Difference Between DCF and DDM
What is DCF and DDM? For those who are unaware of the jargon used by financial experts, acronyms DCF and DDM may seem strange, but ask those who are in the money market and the shareholders of a company and they will tell you the importance of these terms in the stock assessment of a company. All sorts of financial statements of a company are used to arrive at the stock assessment and out of all the different instruments, DDM and DCF are very popular among both investors and investment experts. It helps to have knowledge of these instruments if you are an investor. Let us take a closer look at DDM and DCF.

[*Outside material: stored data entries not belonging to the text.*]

(** The bytes of kind [k] among the frames of a buffer. *)
Definition queued (k : budgetKind) (q : list pending) : Z := zsum (λ f, if bool_decide (kind f = k) then n f else 0) q.

(** The frames the write loop has not finished with, oldest first. *)
Definition unwritten (c : conn) : list bytes := option_list (inflight c) ++ out c.

Record conn_ok (c : conn) : Prop := {
  hold_outbound : kget kindOutbound (hold c) = outBytes c + resv c;
  hold_ephemeral : kget kindEphemeral (hold c) = ephBytes c;
  hold_read : kget kindRead (hold c) = readHeld c;
  resv_nonneg : 0 ≤ resv c;
  readHeld_nonneg : 0 ≤ readHeld c;
  queue_outbound : outBytes c = queued kindOutbound (queue c);
  queue_ephemeral : ephBytes c = queued kindEphemeral (queue c);
  queue_frames : Forall (λ f, kind f ≠ kindRead ∧ 0 < n f) (queue c);
  out_cap : (length (out c) ≤ cap c)%nat;
  live_fifo : dead c = false → map n (queue c) = map (λ f, Z.of_nat (length f)) (unwritten c);
  dead_empty : dead c = true → hold c = PerKind 0 0 0 ∧ resv c = 0 ∧ queue c = [] ∧ out c = [];
}.

Definition relay_ok (l : relay) : Prop := ledger_ok l ∧ ∀ i c, conns l !! i = Some c → conn_ok c.

(** ** Lemmas *)

Lemma kget_kset_eq {A} k (a : A) p : kget k (kset k a p) = a.
Proof. by destruct k. Qed.
Lemma kget_kset_ne {A} k k' (a : A) p : k ≠ k' → kget k' (kset k a p) = kget k' p.
Proof. by destruct k, k'. Qed.
Lemma kset_id {A} k (p : per_kind A) : kset k (kget k p) p = p.
Proof. by destruct p, k. Qed.

#[export] Hint Rewrite @kget_kset_eq : agentnet.

Lemma set_conn_twice i c c' l : set_conn i c (set_conn i c' l) = set_conn i c l.
Proof. unfold set_conn; simpl. by rewrite insert_insert_eq. Qed.
Lemma set_conn_pool i c k b l : set_conn i c (set_pool k b l) = set_pool k b (set_conn i c l).
Proof. done. Qed.
Lemma set_conn_id i c l : conns l !! i = Some c → set_conn i c l = l.
Proof. destruct l; unfold set_conn; simpl; intros H. by rewrite insert_id. Qed.
Lemma lookup_set_conn i c l : conns (set_conn i c l) !! i = Some c.
Proof. apply lookup_insert_eq. Qed.
Lemma lookup_set_conn_ne i j c l : i ≠ j → conns (set_conn i c l) !! j = conns l !! j.
Proof. apply lookup_insert_ne. Qed.
Lemma caps_time t t' l : t <= t' → caps_ok t l → caps_ok t' l.
Proof.
  intros Ht%cutoff_mono [H1 H2 H3 H4]. constructor; [done|done|..].
  - intros h. specialize (H3 h). cbv zeta in *. unfold pair_rows in *.
    pose proof (usage_sublist _ _ (filter_weaken (λ r, to_key r = To h ∧ from_key r = From h ∧ cutoff cfg t' <= enqueued r)
      (λ r, to_key r = To h ∧ from_key r = From h ∧ cutoff cfg t <= enqueued r) l ltac:(intuition lia))). lia.
  - intros to. specialize (H4 to). cbv zeta in *. unfold recipient_rows in *.
    pose proof (usage_sublist _ _ (filter_weaken (λ r, to_key r = to ∧ cutoff cfg t' <= enqueued r)
      (λ r, to_key r = to ∧ cutoff cfg t <= enqueued r) l ltac:(intuition lia))). lia.
Qed.

(** ** add *)

Lemma usage_snoc l r : usage_of (l ++ [r]) = MkUsage (u_n (usage_of l) + 1) (u_bytes (usage_of l) + size r).
Proof. rewrite <- usage_cons. apply usage_perm. by rewrite Permutation_app_comm. Qed.

Definition new_row (h : header) (t : Z) (fr : bytes) (q : queue) : qrow :=
  MkRow (autoinc q + 1) (To h) (From h) (ID h) (t / 1000000) fr.

(** What the caps require of a new row. *)
Record caps_allow (t : Z) (h : header) (sz : Z) (q : queue) : Prop := {
  allow_total : 0 < totalBytes (lim cfg) → u_bytes (total q) + sz <= totalBytes (lim cfg);
  allow_sender : ∀ u, senders q !! From h = Some u →
    (0 < senderCount (lim cfg) → u_n u < senderCount (lim cfg)) ∧ (0 < senderBytes (lim cfg) → u_bytes u + sz <= senderBytes (lim cfg));
  allow_pair : let u := usage_of (pair_rows h (cutoff cfg t) (rows q)) in
    (0 < pairCount (lim cfg) → u_n u < pairCount (lim cfg)) ∧ (0 < pairBytes (lim cfg) → u_bytes u + sz <= pairBytes (lim cfg));
  allow_recipient : let u := usage_of (recipient_rows (To h) (cutoff cfg t) (rows q)) in
    u_n u < maxCount cfg ∧ u_bytes u + sz <= maxBytes cfg;
}.

(** The queue as add sees it after the disk check. *)
Definition same_but_disk (q q' : queue) : Prop :=
  rows q' = rows q ∧ autoinc q' = autoinc q ∧ marks q' = marks q ∧ senders q' = senders q ∧ total q' = total q.

Lemma storageLow_same wall fd q : same_but_disk q (storageLow cfg wall fd q).1.
Proof. unfold storageLow. repeat case_match; done. Qed.

(** add has three outcomes. *)
Lemma add_cases fault t wall fd h fr q :
  let '(q', r) := add cfg fault t wall fd h fr q in
  (∃ x, r = Ok () ∧ q' = q ∧ x ∈ rows q ∧ same_envelope h x = true) ∨
  (∃ e, r = Err e ∧ same_but_disk q q') ∨
  (r = Ok () ∧ existsb (same_envelope h) (rows q) = false ∧ caps_allow t h (Z.of_nat (length fr)) q ∧
   ∃ q1, same_but_disk q q1 ∧ q' = adjust (From h) 1 (Z.of_nat (length fr)) (insert_row h t fr q1)).
Proof.
  unfold add. destruct (fault 0%nat); [right; left; by eexists|]. destruct (fault 1%nat); [right; left; by eexists|].
  destruct (existsb _ _) eqn:Ed.
  { left. apply existsb_exists in Ed as (x & Hx & He). exists x. split_and!; try done. by apply list_elem_of_In. }
  pose proof (storageLow_same wall fd q) as Hq. destruct (storageLow _ _ _ _) as [q1 low]. cbn [fst] in Hq.
  pose proof Hq as (E1 & E2 & E3 & E4 & E5). rewrite E1, E4, E5. cbv zeta.
  assert (∀ e, ∃ e', @Err queue_error () e = Err e' ∧ same_but_disk q q1) as Herr by (by eexists).
  destruct low; [right; left; by apply Herr|]. destruct (_ && (totalBytes _ <? _)) eqn:Etot; [right; left; by apply Herr|].
  destruct (match senders q !! From h with Some u => _ | None => _ end) eqn:Es; [right; left; by apply Herr|].
  destruct (_ && fault 2%nat); [right; left; by apply Herr|].
  destruct (_ && ((0 <? pairCount _) && _ || _)) eqn:Ep; [right; left; by apply Herr|].
  destruct (fault 3%nat); [right; left; by apply Herr|]. destruct (_ || (maxBytes _ <? _)) eqn:Er; [right; left; by apply Herr|].
  destruct (fault 4%nat); [right; left; by apply Herr|]. destruct (fault 5%nat); [right; left; by apply Herr|].
  right; right. split_and!; try done; [|by exists q1]. bprop. constructor.
  - intros Hp. destruct (Z.ltb_spec 0 (totalBytes (lim cfg))); simpl in Etot; bprop; lia.
  - intros u Hu. rewrite Hu in Es. bprop. destruct (Z.ltb_spec 0 (senderCount (lim cfg))), (Z.ltb_spec 0 (senderBytes (lim cfg)));
      simpl in *; bprop; lia.
  - cbv zeta. destruct (Z.ltb_spec 0 (pairCount (lim cfg))), (Z.ltb_spec 0 (pairBytes (lim cfg))); cbn [orb andb] in *; bprop; lia.
  - cbv zeta. lia.
Qed.
(* ===== verification/Limits.v ===== *)
(** * The relay's abuse limits (internal/relay/limits.go, the limiter of
    internal/relay/pairing.go)

    Go's float64 is IEEE binary64, computed by the Standard Library's
    [SpecFloat]. The counters that l.mu guards fall into independent groups,
    each with its own state: the token buckets, the admission of connections,
    the control-frame windows, the redelivery wait lists and the log windows.
    A time is a number of nanoseconds, [None] Go's zero time. *)

From Stdlib Require Import Floats.SpecFloat.
From S2P Require Import Prelude.

Open Scope Z_scope.

(** ** float64 *)

Abbreviation float := spec_float.
Definition f_of_Z (n : Z) : float := binary_normalize 53 1024 n 0 false.
Definition fadd : float → float → float := SFadd 53 1024.
Definition fsub : float → float → float := SFsub 53 1024.
Definition fmul : float → float → float := SFmul 53 1024.
Definition fdiv : float → float → float := SFdiv 53 1024.
Definition f_zero : float := S754_zero false.
Definition is_nan (x : float) : bool := match x with S754_nan => true | _ => false end.
(** The builtins min and max: NaN if any is, and -0 below 0. *)
Definition fmin (x y : float) : float :=
  if is_nan x || is_nan y then S754_nan
  else if SFltb x y then x else if SFltb y x then y
  else match y with S754_zero true => y | _ => x end.
Definition fmax (x y : float) : float :=
  if is_nan x || is_nan y then S754_nan
  else if SFltb x y then y else if SFltb y x then x
  else match x with S754_zero true => y | _ => x end.
(** int64(x), towards zero. *)
Definition f_to_Z (x : float) : Z :=
  match x with
  | S754_finite s m e => let a := if 0 <=? e then Z.shiftl (Zpos m) e else Z.shiftr (Zpos m) (- e) in if s then - a else a
  | _ => 0
  end.

Definition second : Z := 1000000000.
Definition minute : Z := 60 * second.
(** time.Duration.Seconds *)
Definition Seconds (d : Z) : float := fadd (f_of_Z (Z.quot d second)) (fdiv (f_of_Z (Z.rem d second)) (f_of_Z second)).

(** now.Sub(t) >= d; the zero time is further back than any duration. *)
Definition since_ge (now : Z) (t : option Z) (d : Z) : bool := match t with Some t => d <=? now - t | None => true end.

Definition orDefault (v def : Z) : Z := if v =? 0 then def else if v <? 0 then 0 else v.

(** ** Token buckets *)

Definition bucketPruneThreshold : nat := 1024.

Record tokenBucket := MkTokens { tokens : float; last : Z }.
Record bucketSet := MkBuckets { rate : float; burst : float; m : gmap string tokenBucket; lastPrune : option Z }.

Definition newBucketSet (r b : float) : bucketSet := MkBuckets r b ∅ None.
Definition perMin (n : Z) : float := fdiv (f_of_Z n) (f_of_Z 60).
Definition perHour (n : Z) : bucketSet := newBucketSet (fdiv (f_of_Z n) (f_of_Z 3600)) (f_of_Z n).

Definition set_bucket (key : string) (tb : tokenBucket) (b : bucketSet) : bucketSet :=
  MkBuckets (rate b) (burst b) (<[key := tb]> (m b)) (lastPrune b).

(** The tokens of a bucket after [now - last] more nanoseconds, not capped. *)
Definition refilled (b : bucketSet) (tb : tokenBucket) (now : Z) : float :=
  fadd (tokens tb) (fmul (Seconds (now - last tb)) (rate b)).

Definition prune (now : Z) (b : bucketSet) : bucketSet :=
  if (bucketPruneThreshold <=? size (m b))%nat && since_ge now (lastPrune b) minute then
    MkBuckets (rate b) (burst b) (filter (λ kt, SFleb (burst b) (refilled b kt.2 now) = false) (m b)) (Some now)
  else b.

Definition refill (b : bucketSet) (key : string) (now : Z) : bucketSet * tokenBucket :=
  let b := prune now b in
  match m b !! key with
  | None => let tb := MkTokens (burst b) now in (set_bucket key tb b, tb)
  | Some tb =>
      if last tb <? now then
        let tb := MkTokens (fmin (burst b) (refilled b tb now)) now in (set_bucket key tb b, tb)
      else (b, tb)
  end.

(** rate <= 0: no limit *)
Definition off (b : bucketSet) : bool := SFleb (rate b) f_zero.

Definition has (b : bucketSet) (key : string) (now : Z) (cost : float) : bucketSet * bool :=
  if off b then (b, true) else let '(b, tb) := refill b key now in (b, SFleb cost (tokens tb)).

Definition spend (b : bucketSet) (key : string) (now : Z) (cost : float) : bucketSet :=
  if off b then b else let '(b, tb) := refill b key now in set_bucket key (MkTokens (fmax f_zero (fsub (tokens tb) cost)) (last tb)) b.

Definition refund (b : bucketSet) (key : string) (now : Z) (cost : float) : bucketSet :=
  if off b then b else let '(b, tb) := refill b key now in set_bucket key (MkTokens (fmin (burst b) (fadd (tokens tb) cost)) (last tb)) b.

Also known as Discounted Cash Flow it is a tool to calculate the estimated present value of a stock of a company based on its projections of future cash flow. This is a very popular tool and investors prefer it as it leads them to think about the future returns on their money. It’s also a good reality check for the real value of the stock of a company. Projections of future cash flows are taken and discarded to arrive at a realistic price value for today.
This is known as Dividend Discount Model and is similar to DCF in that it also uses projections of future cash flows to arrive at a fair assessment of the present value of the stock of a company. The difference arises in the fact that in this case, the assumptions are in the considerations of dividends paid to investors. This technique is more suitable for large and successful companies that have a track record to pay dividends to its shareholders. In addition to projections of future cash flow, DDM also casts a look to future dividends or growth rate of dividends.
The two instruments to calculate the present value of the stock of a company, DCF is more popular among investors as a vast majority of companies do not pay dividends. DDM is used on a much smaller scale than DCF.